Quando acordei, um latejar incessante na minha cabeça me fez soltar um gemido baixo de dor. Pisquei, tentando clarear a visão, e percebi que estava em um lugar totalmente diferente do que lembrava. Minha mão, agora enfaixada, ainda doía, e ao olhar para baixo, notei que não estava mais usando o vestido de noiva. Em vez disso, vestia uma camisola vermelha de cetim, o tecido suave contra minha pele, mas a cor... a cor me perturbava.

Sussurrei, quase sem fôlego:

— Alec...

Me levantei com dificuldade, o corpo ainda pesado, provavelmente pelo efeito da medicação que ele havia usado. Ao caminhar pela casa, percebi que era minúscula, apenas dois cômodos modestos. As paredes eram de madeira envelhecida, com o cheiro de mofo impregnado no ar. As janelas, que eram poucas, estavam cobertas por cortinas opacas, que permitiam apenas um mínimo de luz entrar.

Vi uma janela e corri até ela com esperança. Minhas mãos tremiam enquanto eu puxava a cortina e abria a janela, mas o que encontrei foi um pesadelo: uma parede de concreto impenetrável, bloqueando qualquer possível fuga. Meu coração disparou.

— Alec, me tira daqui! — Gritei, o pânico subindo pela minha garganta.

Corri de volta para dentro da casa e entrei no outro cômodo, que parecia ser o quarto. Uma cama simples ocupava o centro, mas o que mais chamou minha atenção foram as fotos. Sobre a cômoda, vários porta-retratos exibiam imagens de mim e Alec, de quando namorávamos. Olhei para aquelas imagens, os rostos sorridentes, e sussurrei, incrédula:

— Meu Deus...

O terror e a repulsa misturavam-se dentro de mim, e voltei para a cozinha, onde me forcei a pensar com clareza. Precisava sair dali, precisava escapar antes que fosse tarde demais. Mas meu corpo ainda estava fraco, e a exaustão junto com o efeito da medicação me fez sentar em uma cadeira, desamparada. As lágrimas vieram sem que eu pudesse controlá-las, um soluço sufocado enquanto eu chorava, desesperada. Não fazia ideia de quanto tempo estava ali, mas a luz natural que entrava pelas frestas da janela começou a desaparecer, e o ambiente ficou escuro.

Foi então que as luzes se acenderam sozinhas, inundando o espaço com uma claridade fria e artificial. O som da porta se abrindo me fez engolir em seco. Meu corpo inteiro enrijeceu quando vi Alec entrando, com um sorriso satisfeito no rosto.

— Oi, meu amor — disse ele, como se nada estivesse errado. — Desculpa te deixar sozinha em nossa lua de mel, mas eu precisava comprar alguns alimentos.

Lua de mel? O horror me consumiu, e implorei, a voz fraca:

— Alec, por favor, me deixa ir...

Mas ele apenas balançou a cabeça, como se estivesse lidando com uma criança que não compreendia a situação.
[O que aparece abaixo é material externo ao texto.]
(* ===== verification/Executors.v ===== *)
(** * Executors

    [capabilities/executors]: [SyncExecutor] sends a query with libpq's blocking
    calls, [AsyncExecutor] with its non-blocking ones under a coroutine, and both
    hand the [PGresult] to [process_result].  libpq and Asio's descriptor are not
    part of the program: their calls are the operations of a class, and what the
    drivers rely on is stated as laws of that class.  The second half is the
    ownership of an executor: the pool's holder moves with it and is given back by
    its destructor. *)

From S2P Require Import Prelude Gears Bytes QueryAst Dialect PostgresParams ResultViews ErrorCodes QueryCompiler PoolConfig.
From stdpp Require Import gmap.

Local Open Scope demi_scope.

(** ** libpq *)

Abbreviation Params := PostgresParams.Params.

(** What is sent: [PQexec]/[PQsendQuery], or [PQexecParams]/[PQsendQueryParams]
    with the four parallel arrays and the format asked of the results. *)
Inductive request : Type :=
  | SimpleQuery (query : string)
  | ParamQuery (query : string) (nParams : Z) (bound : list Bound) (resultFormat : Z).

Inductive wait_type : Type := wait_read | wait_write.

(** The calls the executors make; the connection object is the state. *)
Class Libpq (PGconn PGresult : Type) := {
  PQstatus : PGconn → ConnStatusType;
  PQerrorMessage : PGconn → option string;
  PQsocket : PGconn → Z;
  PQresultStatus : PGresult → ExecStatusType;
  PQresultErrorField : PGresult → DiagField → option string;
  PQresultErrorMessage : PGresult → option string;
  PQexec : request → PGconn → option PGresult * PGconn;
  (** [true] is success *)
  PQsetnonblocking : PGconn → bool * PGconn;
  PQsendQuery : request → PGconn → bool * PGconn;
  PQflush : PGconn → Z * PGconn;
  PQconsumeInput : PGconn → bool * PGconn;
  PQisBusy : PGconn → bool * PGconn;
  PQgetResult : PGconn → option PGresult * PGconn;
  (** Asio: the message of the error code, if it is set; [None] is a wait for a
      socket that never becomes ready. *)
  async_wait : wait_type → PGconn → option (option string * PGconn);
}.

(** [gears::as_c_str] and [c_sql()]: what a [const char*] reader sees. *)
Definition c_string (s : string) : string :=
  string_of_list_ascii (InlineString.until_nul (list_ascii_of_string s)).

Section Driver.
Context {PGconn PGresult : Type} `{Libpq PGconn PGresult}.

(** ** The world *)

(** Connection objects by address, the results that were given to [PQclear],
    the pool's holders that are alive, and the holders given back so far, in
    order. *)
Record world := mkWorld {
  conns : gmap nat PGconn;
  cleared : list PGresult;
  holders : gmap nat ConnectionHolder;
  resets : list nat;
  closed_fds : list Z;
}.

Definition set_conns (cs : gmap nat PGconn) (w : world) : world :=
  mkWorld cs (cleared w) (holders w) (resets w) (closed_fds w).

(** A computation of a driver; [None] is a call through a null or dangling
    connection pointer, a wait that never completes, or a loop that has not ended
    within its fuel. *)
Definition drv (A : Type) : Type := world → option (A * world).

#[export] Instance drv_ret : MRet drv := λ A a w, Some (a, w).
#[export] Instance drv_bind : MBind drv := λ A B k m w,
  match m w with Some (a, w') => k a w' | None => None end.

(** A libpq call on the connection at [p]. *)
Definition call {A} (p : option nat) (f : PGconn → A * PGconn) : drv A := λ w,
  match p ≫= λ a, (a,.) <$> conns w !! a with
  | Some (a, c) => let '(r, c') := f c in Some (r, set_conns (<[a := c']> (conns w)) w)
  | None => None
  end.

(** A suspension on the connection at [p]: the coroutine is resumed when the
    operation completes, if it does. *)
Definition suspend {A} (p : option nat) (f : PGconn → option (A * PGconn)) : drv A := λ w,
  match p ≫= λ a, (a,.) <$> conns w !! a with
  | Some (a, c) =>
      match f c with
      | Some (r, c') => Some (r, set_conns (<[a := c']> (conns w)) w)
      | None => None
      end
  | None => None
  end.

(** The object a pointer leads to; null is [None]. *)
Definition peek (p : option nat) : drv (option PGconn) := λ w,
  match p with
  | None => Some (None, w)
  | Some a => match conns w !! a with Some c => Some (Some c, w) | None => None end
  end.

(** [PQclear]: nothing for a null pointer. *)
Definition PQclear (r : option PGresult) : drv () := λ w,
  Some ((), match r with
            | Some x => mkWorld (conns w) (cleared w ++ [x]) (holders w) (resets w) (closed_fds w)
            | None => w
            end).

Definition read_connection_error (p : option nat) : drv ErrorContext :=
  c ← peek p; mret (extract_connection_error PQstatus PQerrorMessage c).

(** ** Results *)

(** [ResultBlock] owns its result. *)
Record ResultBlock := mkBlock { res_ : option PGresult }.

Abbreviation outcome := (ErrorContext + ResultBlock)%type.

Definition process_result (result : option PGresult) : drv outcome :=
  match extract_error PQresultStatus PQresultErrorField PQresultErrorMessage result with
  | Some error_ctx => _ ← PQclear result; mret (inl error_ctx)
  | None => mret (inr (mkBlock result))
  end.

(** [~ResultBlock] *)
Definition block_destroy (b : ResultBlock) : drv () := PQclear (res_ b).

(** ** What the overloads send *)

(** The choice between the two calls, in both executors. *)
Definition request_of (query : string) (params : option Params) : request :=
  match params with
  | Some p =>
      match values p with
      | [] => SimpleQuery query
      | _ => ParamQuery query (int_of_size (length (values p))) (bound_params p) 1
      end
  | None => SimpleQuery query
  end.

(** ** SyncExecutor::execute *)

Record SyncExecutor := mkSync { s_conn_ : option nat; s_holder_ : option nat }.

Definition s_valid (e : SyncExecutor) : bool := bool_decide (s_conn_ e ≠ None).

Definition s_exchange (e : SyncExecutor) (rq : request) : drv outcome :=
  c ← peek (s_conn_ e);
  let ec := check_connection PQstatus c in
  if negb (is_success ec) then mret (inl (context_of ec))
  else
    result ← call (s_conn_ e) (PQexec rq);
    match result with
    | None => ec ← read_connection_error (s_conn_ e); mret (inl ec)
    | Some _ => process_result result
    end.

Definition s_execute_impl (e : SyncExecutor) (query : string) (params : option Params) : drv outcome :=
  s_exchange e (request_of query params).

(** ** AsyncExecutor::execute *)

(** [posix::stream_descriptor] *)
Record descriptor := mkDescriptor { native_fd : Z; is_open : bool }.

Record AsyncExecutor := mkAsync {
  a_conn_ : option nat;
  socket_ : option descriptor;
  cached_socket_fd_ : Z;
  a_holder_ : option nat;
}.

Definition a_valid (e : AsyncExecutor) : bool := bool_decide (a_conn_ e ≠ None) && bool_decide (is_Some (socket_ e)).

Definition socket_usable (e : AsyncExecutor) : bool :=
  match socket_ e with Some d => is_open d | None => false end.

Definition with_message (c : ErrorCode) (message detail : string) : ErrorContext :=
  mkContext c "" message detail "" "" None.

Definition validate_state (e : AsyncExecutor) : drv (option ErrorContext) :=
  c ← peek (a_conn_ e);
  let ec := check_connection PQstatus c in
  if negb (is_success ec) then
    match a_conn_ e with
    | Some _ => err ← read_connection_error (a_conn_ e); mret (Some err)
    | None => mret (Some (with_message (client Client.NotConnected) "Connection is null" ""))
    end
  else if negb (socket_usable e) then
    mret (Some (with_message (client Client.NotConnected) "Socket descriptor not available" ""))
  else
    current_fd ← call (a_conn_ e) (λ c, (PQsocket c, c));
    if bool_decide (current_fd = cached_socket_fd_ e) then mret None
    else mret (Some (with_message (client Client.InvalidState) "Connection was reset (socket fd changed)"
                       ("Expected fd " +:+ std_to_string (cached_socket_fd_ e) +:+ ", got " +:+
                        std_to_string current_fd))).

Definition wait_failed (message detail : string) : ErrorContext :=
  with_message (server Server.RuntimeError) message detail.

Fixpoint async_flush (fuel : nat) (e : AsyncExecutor) : drv (option ErrorContext) :=
  match fuel with
  | O => λ _, None
  | S fuel' =>
      flush_result ← call (a_conn_ e) PQflush;
      if (flush_result =? 0)%Z then mret None
      else if (flush_result <? 0)%Z then
        err ← read_connection_error (a_conn_ e); mret (Some err)
      else
        ec ← suspend (a_conn_ e) (async_wait wait_write);
        match ec with
        | Some msg => mret (Some (wait_failed "Socket write wait failed" msg))
        | None => async_flush fuel' e
        end
  end.

Fixpoint async_consume_until_ready (fuel : nat) (e : AsyncExecutor) : drv (option ErrorContext) :=
  match fuel with
  | O => λ _, None
  | S fuel' =>
      ec ← suspend (a_conn_ e) (async_wait wait_read);
      match ec with
      | Some msg => mret (Some (wait_failed "Socket read wait failed" msg))
      | None =>
          consumed ← call (a_conn_ e) PQconsumeInput;
          if negb consumed then
            err ← read_connection_error (a_conn_ e); mret (Some err)
          else
            busy ← call (a_conn_ e) PQisBusy;
            if negb busy then mret None else async_consume_until_ready fuel' e
      end
  end.

(** [while (PGresult* extra = PQgetResult(conn_)) PQclear(extra);] *)
Fixpoint drain (fuel : nat) (p : option nat) : drv () :=
  match fuel with
  | O => λ _, None
  | S fuel' =>
      extra ← call p PQgetResult;
      match extra with
      | Some _ => _ ← PQclear extra; drain fuel' p
      | None => mret ()
      end
  end.

Definition collect_single_result (fuel : nat) (e : AsyncExecutor) : drv outcome :=
  result ← call (a_conn_ e) PQgetResult;
  match result with
  | None => mret (inl (with_message (client Client.InvalidArgument) "No result returned from query" ""))
  | Some _ => _ ← drain fuel (a_conn_ e); process_result result
  end.

Definition a_exchange (fuel : nat) (e : AsyncExecutor) (rq : request) : drv outcome :=
  invalid ← validate_state e;
  match invalid with
  | Some err => mret (inl err)
  | None =>
      send_ok ← call (a_conn_ e) (PQsendQuery rq);
      if negb send_ok then err ← read_connection_error (a_conn_ e); mret (inl err)
      else
        flush_err ← async_flush fuel e;
        match flush_err with
        | Some err => mret (inl err)
        | None =>
            consume_err ← async_consume_until_ready fuel e;
            match consume_err with
            | Some err => mret (inl err)
            | None => collect_single_result fuel e
            end
        end
  end.

Definition a_execute_impl (fuel : nat) (e : AsyncExecutor) (query : string) (params : option Params)
    : drv outcome :=
  a_exchange fuel e (request_of query params).

(** ** The public overloads, over either implementation *)

Section Overloads.
Variable execute_impl : string → option Params → drv outcome.
Variables native_big empty_data_is_null : bool.
(** The error for a query that another provider's dialect compiled. *)
Variable wrong_provider : ErrorContext.

Definition execute (query : string) : drv outcome := execute_impl (c_string query) None.

Definition execute_params (query : string) (params : Params) : drv outcome :=
  execute_impl (c_string query) (Some params).

(** The variadic and the tuple overload: a fresh sink, one [push] per value. *)
Definition execute_args (query : string) (args : list FieldValue) : drv outcome :=
  let sink := fold_left (λ s v, (push_value native_big empty_data_is_null s v).1) args empty_params in
  execute_impl (c_string query) (Some sink).

Definition execute_static {MaxLen} (query : CompiledStaticQuery MaxLen) : drv outcome :=
  execute_args (static_c_sql query) (static_params_ query).

Definition execute_dynamic (query : CompiledDynamicQuery Params) : drv outcome :=
  if bool_decide (provider query ≠ PostgreSQL) then mret (inl wrong_provider)
  else execute_impl (c_string (dynamic_sql query)) (backend_packet query).
End Overloads.

Definition s_wrong_provider : ErrorContext :=
  mkContext (client Client.SyntaxError) "" "" "" "" "Wrong provider. Query was compiled not by PostgreSQL" None.
Definition a_wrong_provider : ErrorContext :=
  with_message (client Client.SyntaxError) "Query compiled for different provider"
    "Expected PostgreSQL, got different backend".

(** ** Ownership *)

(** [holder_.lock()] *)
Definition lock (h : option nat) (w : world) : option (nat * ConnectionHolder) :=
  h ≫= λ i, (i,.) <$> holders w !! i.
— Você está onde é o seu lugar, Nessie, ao meu lado. — Ele se aproximou e me puxou pela cintura, a proximidade me enjoando. — Agora, seja uma boa menina e me deixe te beijar.

Minha reação foi automática. Com toda a força que consegui reunir, empurrei-o, e minhas mãos bateram em seu peito enquanto eu gritava:

— Seu desgraçado!

A raiva brilhou em seus olhos, e antes que eu pudesse tentar fugir, ele me empurrou com força, jogando-me na cama. Ofegante e cheia de medo, vi enquanto ele abria a fivela da calça, tirando o cinto com um movimento rápido.

— Aqui quem dá as ordens sou eu — ele disse, a voz baixa e ameaçadora.

Meu coração batia descontroladamente, e cada fibra do meu ser gritava por ajuda, por alguma saída. A realidade do que estava prestes a acontecer me atingiu como um soco, e o desespero tomou conta de mim enquanto tentava, mais uma vez, lutar contra ele, a todo custo.